ACTION ITEM: From the entries below, return exactly the lines beginning at the one that contains "(** Addition does" and ending at the one that contains "- destruct (mx_rows", both of them included, and only those lines.

RECORDED INFORMATION:
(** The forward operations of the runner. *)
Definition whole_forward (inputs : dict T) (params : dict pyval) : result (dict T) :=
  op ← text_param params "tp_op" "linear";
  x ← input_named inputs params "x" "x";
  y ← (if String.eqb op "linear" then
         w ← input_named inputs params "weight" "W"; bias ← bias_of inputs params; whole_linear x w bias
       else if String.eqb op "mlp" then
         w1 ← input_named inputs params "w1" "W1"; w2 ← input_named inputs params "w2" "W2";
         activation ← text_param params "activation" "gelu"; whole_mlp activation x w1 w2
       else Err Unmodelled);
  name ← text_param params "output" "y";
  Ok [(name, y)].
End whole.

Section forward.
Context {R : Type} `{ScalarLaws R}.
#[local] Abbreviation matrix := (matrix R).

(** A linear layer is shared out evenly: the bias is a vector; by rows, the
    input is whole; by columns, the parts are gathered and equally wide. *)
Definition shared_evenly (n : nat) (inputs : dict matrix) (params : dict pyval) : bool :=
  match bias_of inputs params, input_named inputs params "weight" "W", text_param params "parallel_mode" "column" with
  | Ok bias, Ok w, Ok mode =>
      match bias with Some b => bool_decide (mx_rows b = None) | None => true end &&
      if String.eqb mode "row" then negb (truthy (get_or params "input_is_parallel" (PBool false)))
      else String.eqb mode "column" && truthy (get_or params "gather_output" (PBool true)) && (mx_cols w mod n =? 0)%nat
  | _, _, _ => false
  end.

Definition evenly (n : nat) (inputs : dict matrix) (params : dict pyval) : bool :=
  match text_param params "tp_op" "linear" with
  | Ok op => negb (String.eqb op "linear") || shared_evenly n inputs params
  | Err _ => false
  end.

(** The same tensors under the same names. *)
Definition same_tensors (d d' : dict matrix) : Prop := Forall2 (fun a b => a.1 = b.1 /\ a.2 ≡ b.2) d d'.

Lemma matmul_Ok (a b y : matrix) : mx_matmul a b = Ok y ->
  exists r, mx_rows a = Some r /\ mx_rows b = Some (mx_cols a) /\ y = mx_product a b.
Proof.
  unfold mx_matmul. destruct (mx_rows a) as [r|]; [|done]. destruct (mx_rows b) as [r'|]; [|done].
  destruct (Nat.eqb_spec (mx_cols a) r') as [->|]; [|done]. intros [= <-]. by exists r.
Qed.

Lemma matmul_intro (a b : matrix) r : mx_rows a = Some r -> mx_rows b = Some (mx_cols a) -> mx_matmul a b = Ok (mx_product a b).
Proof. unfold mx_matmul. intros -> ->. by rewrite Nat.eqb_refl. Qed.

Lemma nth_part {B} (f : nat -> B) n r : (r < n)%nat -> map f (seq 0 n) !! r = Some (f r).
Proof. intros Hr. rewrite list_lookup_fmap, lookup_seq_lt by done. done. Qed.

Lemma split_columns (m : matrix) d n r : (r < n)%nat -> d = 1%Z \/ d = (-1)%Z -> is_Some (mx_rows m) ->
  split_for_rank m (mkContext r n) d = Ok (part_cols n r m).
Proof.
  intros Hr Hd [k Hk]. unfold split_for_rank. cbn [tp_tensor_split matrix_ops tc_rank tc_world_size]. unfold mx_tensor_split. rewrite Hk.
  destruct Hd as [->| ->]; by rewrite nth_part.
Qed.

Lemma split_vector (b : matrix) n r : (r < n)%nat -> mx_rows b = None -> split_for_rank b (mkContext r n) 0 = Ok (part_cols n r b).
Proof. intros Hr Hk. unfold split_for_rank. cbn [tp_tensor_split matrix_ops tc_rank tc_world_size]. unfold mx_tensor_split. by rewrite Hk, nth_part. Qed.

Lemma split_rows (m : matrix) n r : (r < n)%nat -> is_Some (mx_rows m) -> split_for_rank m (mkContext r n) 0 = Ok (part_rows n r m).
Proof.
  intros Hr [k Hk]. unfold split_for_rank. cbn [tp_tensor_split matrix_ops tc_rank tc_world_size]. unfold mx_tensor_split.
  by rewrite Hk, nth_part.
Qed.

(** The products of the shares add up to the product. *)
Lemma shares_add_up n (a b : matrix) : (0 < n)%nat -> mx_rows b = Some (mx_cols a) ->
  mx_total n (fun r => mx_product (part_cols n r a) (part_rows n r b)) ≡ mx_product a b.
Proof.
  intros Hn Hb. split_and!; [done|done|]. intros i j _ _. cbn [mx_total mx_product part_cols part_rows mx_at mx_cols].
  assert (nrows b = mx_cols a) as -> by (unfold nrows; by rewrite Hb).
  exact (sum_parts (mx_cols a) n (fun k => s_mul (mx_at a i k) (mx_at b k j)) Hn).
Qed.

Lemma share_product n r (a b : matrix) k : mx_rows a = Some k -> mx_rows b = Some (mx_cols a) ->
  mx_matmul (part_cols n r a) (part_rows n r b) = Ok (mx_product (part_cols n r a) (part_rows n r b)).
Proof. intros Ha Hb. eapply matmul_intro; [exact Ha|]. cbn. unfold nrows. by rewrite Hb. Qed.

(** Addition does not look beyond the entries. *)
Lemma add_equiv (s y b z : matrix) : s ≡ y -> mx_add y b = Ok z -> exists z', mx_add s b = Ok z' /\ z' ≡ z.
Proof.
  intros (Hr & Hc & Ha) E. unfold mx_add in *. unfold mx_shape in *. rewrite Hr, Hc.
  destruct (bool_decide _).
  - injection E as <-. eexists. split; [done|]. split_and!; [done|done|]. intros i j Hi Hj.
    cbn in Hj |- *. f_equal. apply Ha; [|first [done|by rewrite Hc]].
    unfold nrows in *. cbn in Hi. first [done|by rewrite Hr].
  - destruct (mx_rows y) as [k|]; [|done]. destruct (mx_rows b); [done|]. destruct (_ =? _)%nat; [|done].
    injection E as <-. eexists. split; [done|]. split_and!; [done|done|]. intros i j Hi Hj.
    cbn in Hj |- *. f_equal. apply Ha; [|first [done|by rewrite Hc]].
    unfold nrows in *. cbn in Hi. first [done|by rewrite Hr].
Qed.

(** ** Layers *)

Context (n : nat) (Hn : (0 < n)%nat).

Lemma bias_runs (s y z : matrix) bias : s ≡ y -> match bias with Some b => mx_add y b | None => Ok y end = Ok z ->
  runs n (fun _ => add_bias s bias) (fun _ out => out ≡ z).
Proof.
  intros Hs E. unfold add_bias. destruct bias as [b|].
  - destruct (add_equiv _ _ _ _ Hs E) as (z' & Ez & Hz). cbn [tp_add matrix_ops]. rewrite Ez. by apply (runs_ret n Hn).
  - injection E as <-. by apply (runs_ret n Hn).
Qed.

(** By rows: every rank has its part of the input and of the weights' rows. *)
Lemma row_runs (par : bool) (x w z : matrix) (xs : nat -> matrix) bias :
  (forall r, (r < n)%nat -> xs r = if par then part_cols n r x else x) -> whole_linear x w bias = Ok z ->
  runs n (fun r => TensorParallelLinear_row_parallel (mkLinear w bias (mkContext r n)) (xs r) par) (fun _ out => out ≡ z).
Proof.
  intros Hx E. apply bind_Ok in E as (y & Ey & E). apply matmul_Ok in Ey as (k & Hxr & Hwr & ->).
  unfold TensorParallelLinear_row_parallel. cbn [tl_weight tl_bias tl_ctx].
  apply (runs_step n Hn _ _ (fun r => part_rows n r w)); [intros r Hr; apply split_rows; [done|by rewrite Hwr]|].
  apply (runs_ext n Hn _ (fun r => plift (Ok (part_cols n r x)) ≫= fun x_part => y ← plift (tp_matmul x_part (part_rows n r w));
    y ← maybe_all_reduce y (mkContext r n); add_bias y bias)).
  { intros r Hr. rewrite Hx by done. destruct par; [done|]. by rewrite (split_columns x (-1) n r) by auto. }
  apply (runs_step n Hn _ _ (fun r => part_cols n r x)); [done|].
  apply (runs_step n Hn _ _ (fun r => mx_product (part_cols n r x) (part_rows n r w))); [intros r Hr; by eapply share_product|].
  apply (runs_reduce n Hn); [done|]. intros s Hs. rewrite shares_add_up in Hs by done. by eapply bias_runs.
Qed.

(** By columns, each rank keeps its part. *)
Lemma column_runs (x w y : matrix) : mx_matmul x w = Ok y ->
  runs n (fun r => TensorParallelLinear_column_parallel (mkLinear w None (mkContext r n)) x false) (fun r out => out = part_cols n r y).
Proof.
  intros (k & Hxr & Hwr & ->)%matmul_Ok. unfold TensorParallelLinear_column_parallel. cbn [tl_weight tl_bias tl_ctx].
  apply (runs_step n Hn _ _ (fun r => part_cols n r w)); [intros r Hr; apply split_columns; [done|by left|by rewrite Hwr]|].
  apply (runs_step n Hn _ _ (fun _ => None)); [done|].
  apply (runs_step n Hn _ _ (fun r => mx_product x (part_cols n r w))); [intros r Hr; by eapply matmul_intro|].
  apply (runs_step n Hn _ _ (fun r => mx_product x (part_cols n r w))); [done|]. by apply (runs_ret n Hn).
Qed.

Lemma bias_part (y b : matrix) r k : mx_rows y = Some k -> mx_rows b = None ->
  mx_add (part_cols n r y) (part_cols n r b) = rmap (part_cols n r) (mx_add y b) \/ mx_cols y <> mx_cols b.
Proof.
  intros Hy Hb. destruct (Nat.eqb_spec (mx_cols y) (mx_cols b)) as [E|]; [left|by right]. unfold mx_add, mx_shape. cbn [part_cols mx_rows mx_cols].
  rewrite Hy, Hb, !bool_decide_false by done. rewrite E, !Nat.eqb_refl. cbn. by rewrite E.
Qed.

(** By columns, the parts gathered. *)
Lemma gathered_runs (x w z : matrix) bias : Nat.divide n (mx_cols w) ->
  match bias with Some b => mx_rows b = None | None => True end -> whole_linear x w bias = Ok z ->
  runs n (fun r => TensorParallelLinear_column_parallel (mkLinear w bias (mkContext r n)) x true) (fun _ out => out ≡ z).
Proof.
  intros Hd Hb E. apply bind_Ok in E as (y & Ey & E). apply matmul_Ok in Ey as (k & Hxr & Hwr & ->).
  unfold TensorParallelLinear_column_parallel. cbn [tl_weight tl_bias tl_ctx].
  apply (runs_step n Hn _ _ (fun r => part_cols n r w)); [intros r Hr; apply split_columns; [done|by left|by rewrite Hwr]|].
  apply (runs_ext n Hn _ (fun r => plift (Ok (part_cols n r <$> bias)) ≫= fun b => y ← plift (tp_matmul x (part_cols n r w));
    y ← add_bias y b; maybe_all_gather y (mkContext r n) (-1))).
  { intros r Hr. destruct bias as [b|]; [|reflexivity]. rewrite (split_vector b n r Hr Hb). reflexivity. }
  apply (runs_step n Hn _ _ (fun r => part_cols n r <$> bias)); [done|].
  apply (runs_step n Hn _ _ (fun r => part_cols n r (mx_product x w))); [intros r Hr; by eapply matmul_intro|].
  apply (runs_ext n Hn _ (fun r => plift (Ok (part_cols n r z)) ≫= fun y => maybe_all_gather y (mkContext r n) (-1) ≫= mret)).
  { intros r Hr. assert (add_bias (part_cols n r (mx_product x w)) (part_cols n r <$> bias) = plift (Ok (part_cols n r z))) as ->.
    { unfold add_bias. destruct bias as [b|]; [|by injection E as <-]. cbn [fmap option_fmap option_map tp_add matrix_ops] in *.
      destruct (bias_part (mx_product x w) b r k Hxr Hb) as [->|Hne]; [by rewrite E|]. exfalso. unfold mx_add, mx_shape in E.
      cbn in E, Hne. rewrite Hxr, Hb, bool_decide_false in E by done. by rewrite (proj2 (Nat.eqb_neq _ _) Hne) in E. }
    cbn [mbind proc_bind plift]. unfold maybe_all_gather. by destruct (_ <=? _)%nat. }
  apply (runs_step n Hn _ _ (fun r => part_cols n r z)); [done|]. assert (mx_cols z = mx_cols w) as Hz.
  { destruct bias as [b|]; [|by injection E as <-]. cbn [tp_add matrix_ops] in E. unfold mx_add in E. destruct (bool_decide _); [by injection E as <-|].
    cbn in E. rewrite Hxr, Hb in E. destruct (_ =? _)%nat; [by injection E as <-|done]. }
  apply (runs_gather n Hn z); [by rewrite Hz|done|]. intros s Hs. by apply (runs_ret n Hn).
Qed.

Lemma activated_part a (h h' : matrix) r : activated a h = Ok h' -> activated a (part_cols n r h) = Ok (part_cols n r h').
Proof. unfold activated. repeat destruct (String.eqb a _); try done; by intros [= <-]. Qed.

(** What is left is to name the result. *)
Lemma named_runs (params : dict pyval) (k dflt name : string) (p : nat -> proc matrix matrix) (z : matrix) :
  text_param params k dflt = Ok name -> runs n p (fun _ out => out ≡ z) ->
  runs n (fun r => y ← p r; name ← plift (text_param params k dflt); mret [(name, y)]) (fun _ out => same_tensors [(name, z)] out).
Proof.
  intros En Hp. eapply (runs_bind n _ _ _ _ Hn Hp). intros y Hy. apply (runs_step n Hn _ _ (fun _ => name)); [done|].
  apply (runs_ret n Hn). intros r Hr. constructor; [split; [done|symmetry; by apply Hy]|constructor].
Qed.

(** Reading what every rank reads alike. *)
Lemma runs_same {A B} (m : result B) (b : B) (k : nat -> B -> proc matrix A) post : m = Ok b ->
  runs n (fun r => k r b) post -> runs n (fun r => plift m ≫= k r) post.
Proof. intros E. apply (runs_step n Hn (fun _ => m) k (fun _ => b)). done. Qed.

SOLUTION FOR THIS PROBLEM:
(** Addition does not look beyond the entries. *)
Lemma add_equiv (s y b z : matrix) : s ≡ y -> mx_add y b = Ok z -> exists z', mx_add s b = Ok z' /\ z' ≡ z.
Proof.
  intros (Hr & Hc & Ha) E. unfold mx_add in *. unfold mx_shape in *. rewrite Hr, Hc.
  destruct (bool_decide _).
  - injection E as <-. eexists. split; [done|]. split_and!; [done|done|]. intros i j Hi Hj.
    cbn in Hj |- *. f_equal. apply Ha; [|first [done|by rewrite Hc]].
    unfold nrows in *. cbn in Hi. first [done|by rewrite Hr].
  - destruct (mx_rows y) as [k|]; [|done]. destruct (mx_rows b); [done|]. destruct (_ =? _)%nat; [|done].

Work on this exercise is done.